** Opening EXTRACTED ENTRIES block **

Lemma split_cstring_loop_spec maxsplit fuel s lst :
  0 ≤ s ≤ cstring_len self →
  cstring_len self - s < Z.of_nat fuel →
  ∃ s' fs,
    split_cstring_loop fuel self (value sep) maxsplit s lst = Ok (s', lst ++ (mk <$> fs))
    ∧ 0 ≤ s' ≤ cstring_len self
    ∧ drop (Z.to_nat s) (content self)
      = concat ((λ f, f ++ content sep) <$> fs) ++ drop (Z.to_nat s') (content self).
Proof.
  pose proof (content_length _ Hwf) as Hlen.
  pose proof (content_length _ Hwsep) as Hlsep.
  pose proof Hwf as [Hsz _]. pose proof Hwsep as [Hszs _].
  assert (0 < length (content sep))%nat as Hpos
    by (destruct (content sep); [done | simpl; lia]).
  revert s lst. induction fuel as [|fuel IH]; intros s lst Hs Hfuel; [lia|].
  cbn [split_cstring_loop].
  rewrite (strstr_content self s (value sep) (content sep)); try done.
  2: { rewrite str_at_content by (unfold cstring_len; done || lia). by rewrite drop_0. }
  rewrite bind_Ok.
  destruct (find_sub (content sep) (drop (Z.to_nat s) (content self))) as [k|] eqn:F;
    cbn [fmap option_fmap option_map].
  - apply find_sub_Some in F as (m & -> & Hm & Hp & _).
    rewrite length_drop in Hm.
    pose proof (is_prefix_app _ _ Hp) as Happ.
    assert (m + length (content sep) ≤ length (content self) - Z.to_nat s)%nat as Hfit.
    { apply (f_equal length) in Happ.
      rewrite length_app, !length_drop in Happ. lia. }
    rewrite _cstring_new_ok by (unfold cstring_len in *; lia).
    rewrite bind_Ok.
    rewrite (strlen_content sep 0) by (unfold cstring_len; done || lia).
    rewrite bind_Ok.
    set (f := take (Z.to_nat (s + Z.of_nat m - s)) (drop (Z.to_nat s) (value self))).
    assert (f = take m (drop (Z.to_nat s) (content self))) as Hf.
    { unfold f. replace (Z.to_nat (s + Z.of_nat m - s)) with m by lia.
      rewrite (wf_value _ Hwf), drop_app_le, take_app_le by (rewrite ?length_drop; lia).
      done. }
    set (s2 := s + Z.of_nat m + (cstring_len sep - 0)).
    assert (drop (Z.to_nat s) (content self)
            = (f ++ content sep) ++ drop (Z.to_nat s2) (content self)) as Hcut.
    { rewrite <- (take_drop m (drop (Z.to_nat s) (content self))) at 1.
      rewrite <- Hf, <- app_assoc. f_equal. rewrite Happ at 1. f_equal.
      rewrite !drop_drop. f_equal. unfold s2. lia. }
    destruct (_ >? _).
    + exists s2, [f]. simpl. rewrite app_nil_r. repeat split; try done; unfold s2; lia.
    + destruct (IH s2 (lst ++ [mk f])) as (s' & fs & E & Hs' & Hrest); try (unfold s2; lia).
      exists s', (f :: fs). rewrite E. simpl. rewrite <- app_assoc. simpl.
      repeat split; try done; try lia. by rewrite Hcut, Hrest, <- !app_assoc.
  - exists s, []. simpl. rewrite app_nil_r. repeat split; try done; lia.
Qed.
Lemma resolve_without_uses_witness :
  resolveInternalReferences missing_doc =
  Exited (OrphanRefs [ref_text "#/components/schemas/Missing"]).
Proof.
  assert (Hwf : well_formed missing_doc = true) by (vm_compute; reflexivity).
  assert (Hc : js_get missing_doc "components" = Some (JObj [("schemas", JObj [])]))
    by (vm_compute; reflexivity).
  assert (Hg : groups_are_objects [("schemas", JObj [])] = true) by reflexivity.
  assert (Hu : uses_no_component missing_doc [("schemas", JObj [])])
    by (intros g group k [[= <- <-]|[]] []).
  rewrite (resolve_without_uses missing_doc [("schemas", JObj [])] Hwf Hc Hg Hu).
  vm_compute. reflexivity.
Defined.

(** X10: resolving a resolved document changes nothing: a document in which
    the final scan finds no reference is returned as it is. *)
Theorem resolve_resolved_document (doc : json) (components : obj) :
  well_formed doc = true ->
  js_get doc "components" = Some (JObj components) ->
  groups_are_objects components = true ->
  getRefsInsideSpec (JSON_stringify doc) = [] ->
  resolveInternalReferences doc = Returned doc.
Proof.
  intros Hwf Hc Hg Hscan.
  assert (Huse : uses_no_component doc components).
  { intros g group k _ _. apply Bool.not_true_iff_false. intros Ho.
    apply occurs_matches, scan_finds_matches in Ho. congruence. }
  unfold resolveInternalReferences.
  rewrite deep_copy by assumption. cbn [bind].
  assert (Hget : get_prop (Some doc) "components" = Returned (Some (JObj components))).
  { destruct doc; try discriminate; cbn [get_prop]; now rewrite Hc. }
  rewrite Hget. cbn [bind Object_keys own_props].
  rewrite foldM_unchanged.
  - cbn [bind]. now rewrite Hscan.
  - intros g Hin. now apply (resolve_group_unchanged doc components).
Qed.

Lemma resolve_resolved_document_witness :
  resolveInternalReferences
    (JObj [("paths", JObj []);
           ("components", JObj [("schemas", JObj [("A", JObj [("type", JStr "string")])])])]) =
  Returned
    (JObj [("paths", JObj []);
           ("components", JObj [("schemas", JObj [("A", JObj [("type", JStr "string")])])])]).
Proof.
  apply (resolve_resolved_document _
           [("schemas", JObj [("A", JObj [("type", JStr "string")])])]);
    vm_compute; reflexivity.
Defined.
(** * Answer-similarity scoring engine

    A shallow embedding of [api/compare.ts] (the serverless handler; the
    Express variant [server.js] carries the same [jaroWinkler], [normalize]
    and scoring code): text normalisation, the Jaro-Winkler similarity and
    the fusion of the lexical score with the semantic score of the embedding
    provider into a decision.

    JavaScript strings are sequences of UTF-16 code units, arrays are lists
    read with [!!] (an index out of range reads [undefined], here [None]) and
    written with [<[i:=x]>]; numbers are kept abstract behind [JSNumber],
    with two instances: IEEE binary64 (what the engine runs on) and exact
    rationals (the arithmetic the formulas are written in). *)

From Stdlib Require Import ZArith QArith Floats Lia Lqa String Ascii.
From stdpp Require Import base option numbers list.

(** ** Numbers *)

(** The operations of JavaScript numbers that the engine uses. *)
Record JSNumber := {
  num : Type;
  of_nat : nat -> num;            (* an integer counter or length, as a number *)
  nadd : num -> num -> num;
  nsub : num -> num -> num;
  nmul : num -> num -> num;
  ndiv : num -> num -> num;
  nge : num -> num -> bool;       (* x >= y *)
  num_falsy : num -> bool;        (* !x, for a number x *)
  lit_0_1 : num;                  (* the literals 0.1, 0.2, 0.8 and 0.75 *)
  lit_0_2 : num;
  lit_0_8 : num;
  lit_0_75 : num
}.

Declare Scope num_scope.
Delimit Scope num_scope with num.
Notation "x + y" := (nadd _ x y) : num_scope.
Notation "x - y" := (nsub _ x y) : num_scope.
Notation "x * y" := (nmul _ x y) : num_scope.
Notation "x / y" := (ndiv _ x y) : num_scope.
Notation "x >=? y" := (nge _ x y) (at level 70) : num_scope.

** Closing EXTRACTED ENTRIES block **

» **TASK DESCRIPTION**: Only lines containing the string "Hcut" are needed. Pull each of them out of the records above.

» **TASK RESULT**:
            = (f ++ content sep) ++ drop (Z.to_nat s2) (content self)) as Hcut.
      repeat split; try done; try lia. by rewrite Hcut, Hrest, <- !app_assoc.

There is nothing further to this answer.